Luxury and supercar brands use the event as an auto show, and officially debut their new models and concept cars. Many of the participating manufactures have their own corporate display building for the duration of the event.

Participating brands have included Aston Martin, Acura, Audi, Bentley, BMW, Bugatti, Cadillac, Corvette, Czinger, DeLorean, Ferrari, Ford, Hennessey, Koenigsegg, Lamborghini, Land Rover, Lexus, Lincoln, Lucid, Mercedes-Benz, McLaren, Pagani, Porsche, Rolls-Royce, SSC, and several others.

The Bugatti Veyron Grand Sport was revealed at the 2008 Pebble Beach Concours.

== Pebble Beach Auctions ==
The event hosts the Pebble Beach Auctions, which is an auto auction centered around high-end vehicles valued in the millions.
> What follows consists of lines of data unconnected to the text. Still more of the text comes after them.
(* ===== verification/Connection.v ===== *)
(** A bot's connection, from its signals.

    packages/core/src/status/connection.ts turns the signals of the journal
    into changes of the connection state; packages/core/src/status/incident.ts
    follows the incident those changes open and close. *)

From S2P Require Import Prelude Dates Journal StatusKinds.

(** [CONNECTION_STATES] *)
Inductive ConnectionState := c_joined | c_interrupted | c_down | c_never_joined | c_unknown.

#[global] Instance ConnectionState_eq_dec : EqDecision ConnectionState.
Proof. solve_decision. Defined.

Definition CONNECTION_STATES : list ConnectionState :=
  [c_joined; c_interrupted; c_down; c_never_joined; c_unknown].

Definition status_of (state : ConnectionState) : StatusState :=
  match state with
  | c_joined => st_joined
  | c_interrupted => st_interrupted
  | c_down => st_down
  | c_never_joined => st_never_joined
  | c_unknown => st_unknown
  end.

Record ConnectionCurrent := MkCurrent {
  current_state : ConnectionState; since : option Z; current_pid : option string }.

Record ConnectionChange := MkChange {
  change_state : ConnectionState; change_at : Z; change_pid : option string;
  change_event : option StatusEventKind; change_reason : option string }.

Definition UNOBSERVED_CONNECTION : ConnectionCurrent := MkCurrent c_unknown None None.

Definition KICK_HINTS : list string := ["kick"; "banned"].

Definition looksLikeKick (reason : option string) : bool :=
  match reason with
  | None => false
  | Some reason => existsb (fun hint => includes hint (toLowerCase reason)) KICK_HINTS
  end.

(** One signal: the change it makes in [state], if any. *)
Definition change_of (state : ConnectionState) (signal : ConnectionSignal)
    : option ConnectionChange :=
  match signal with
  | joined at_ pid =>
      if state ≡? c_joined then None
      else Some (MkChange c_joined at_ (Some pid)
                   (Some (if state ≡? c_unknown then instance_joined else instance_reconnected)) None)
  | stopped at_ pid =>
      if state ≡? c_down then None
      else Some (MkChange c_down at_ (Some pid) (Some instance_stopped) None)
  | disconnected at_ pid reason =>
      if (state ≡? c_interrupted) || (state ≡? c_down) then None
      else Some (MkChange c_interrupted at_ (Some pid)
                   (Some (if looksLikeKick reason then instance_kicked else instance_connection_lost))
                   reason)
  end.

Fixpoint changes_from (state : ConnectionState) (signals : list ConnectionSignal)
    : list ConnectionChange :=
  match signals with
  | [] => []
  | signal :: rest =>
      match change_of state signal with
      | None => changes_from state rest
      | Some change => change :: changes_from (change_state change) rest
      end
  end.

Definition changesFromSignals (current : ConnectionCurrent) (signals : list ConnectionSignal)
    : list ConnectionChange :=
  changes_from (current_state current) signals.

Definition escalateIfStillDown (current : ConnectionCurrent) (now : Z) : option ConnectionChange :=
  if negb (current_state current ≡? c_interrupted) then None
  else
    match since current with
    | None => None
    | Some since =>
        if now - since <? INSTANCE_INTERRUPTED_TO_DOWN_MS then None
        else Some (MkChange c_down now (current_pid current) (Some instance_disconnected) None)
    end.

(** [connectionAfter] of packages/core/src/status/instance-observer.ts. *)
Definition connectionAfter (current : ConnectionCurrent) (changes : list ConnectionChange)
    : ConnectionCurrent :=
  match last changes with
  | None => current
  | Some change => MkCurrent (change_state change) (Some (change_at change)) (change_pid change)
  end.

(** ** Incidents *)

Record IncidentDecision := MkDecision {
  incidentId : option string; opened : bool; closing : option string }.

Definition CLOSES : list StatusEventKind := [instance_joined; instance_reconnected].

(** [fresh] is the id drawn when an incident opens. *)
Definition nextIncident (current : option string) (state : ConnectionState)
    (event : option StatusEventKind) (fresh : string) : IncidentDecision :=
  if match event with Some event => bool_decide (event ∈ CLOSES) | None => false end
  then MkDecision None false current
  else if state ≡? c_joined then MkDecision None false current
  else if state ≡? c_interrupted then
    match current with
    | Some _ => MkDecision current false None
    | None => MkDecision (Some fresh) true None
    end
  else MkDecision current false None.

Definition incidentOfEvent (decision : IncidentDecision) : option string :=
  match incidentId decision with
  | Some id => Some id
  | None => closing decision
  end.

Definition escalationKeyFor (incidentId : string) : string := "escalate:" +:+ incidentId.

Definition FLAPPING_LOSS_EVENTS : list StatusEventKind := [instance_connection_lost; instance_kicked].

Definition countsAsLoss (event : option StatusEventKind) : bool :=
  match event with
  | Some event => bool_decide (event ∈ FLAPPING_LOSS_EVENTS)
  | None => false
  end.

Record LossWindow := MkWindow { window_since : Z; window_until : Z }.

Definition lossWindow (at_ : Z) : LossWindow := MkWindow (at_ - FLAPPING_WINDOW_MS) at_.

Definition worthClaimingFlapping (recorded : list Z) (at_ : Z) : bool := isFlapping recorded at_.

(** ** Lemmas *)

(** A change moves to another state. *)
Lemma change_of_moves state signal change :
  change_of state signal = Some change -> change_state change <> state.
Proof.
  destruct signal; simpl; intros H; case_match; simplify_eq; tests; simpl; try congruence.
Qed.

Lemma connectionAfter_app current a b :
  connectionAfter current (a ++ b) = connectionAfter (connectionAfter current a) b.
Proof.
  destruct b as [|x b]; [by rewrite app_nil_r|]. unfold connectionAfter.
  rewrite last_app_cons. by destruct (last (x :: b)) eqn:E; [|apply last_None in E].
Qed.

Lemma changesFromSignals_app current a b :
  changesFromSignals current (a ++ b)
  = changesFromSignals current a
    ++ changesFromSignals (connectionAfter current (changesFromSignals current a)) b.
Proof.
  revert current. induction a as [|signal a IH]; intros current; [done|].
  unfold changesFromSignals in *. cbn [changes_from app].
  destruct (change_of (current_state current) signal) as [change|] eqn:E; [|apply IH].
  cbn [app]. f_equal.
  pose proof (IH (MkCurrent (change_state change) (Some (change_at change)) (change_pid change))) as H.
  cbn [current_state] in H. rewrite H. do 3 f_equal.
  change (change :: ?l) with ([change] ++ l). by rewrite connectionAfter_app.
Qed.

(** Neighbouring changes are to different states. *)
Fixpoint alternates (state : ConnectionState) (changes : list ConnectionChange) : Prop :=
  match changes with
  | [] => True
  | change :: rest => change_state change <> state /\ alternates (change_state change) rest
  end.

Lemma changes_alternate state signals : alternates state (changes_from state signals).
Proof.
  revert state. induction signals as [|signal signals IH]; intros state; [done|]. simpl.
  destruct (change_of state signal) as [change|] eqn:E; [|apply IH].
  split; [by eapply change_of_moves|apply IH].
Qed.

(** reading a journal page by page gives the changes of reading it at
    once: the changes of two pages are those of the first, and those of the
    second from where the first left the connection; and every change moves
    to another state than the one before it. *)
Theorem paging_keeps_the_changes current first second :
  changesFromSignals current (first ++ second)
  = changesFromSignals current first
    ++ changesFromSignals (connectionAfter current (changesFromSignals current first)) second
  /\ alternates (current_state current) (changesFromSignals current (first ++ second)).
Proof. split; [apply changesFromSignals_app|apply changes_alternate]. Qed.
In 2022 alone the auction's total sales accounted for US$469 million.

==Charitable performance==
The proceeds of the Pebble Beach Concours d'Elegance have supported the United Way of Monterey County and the Pebble Beach Company Foundation for a combination of 56 years. It also supports a number of other local and national organizations.

The 2016 event raised over $1.75 million, and the Concours has given more than $23 million to charities through the years.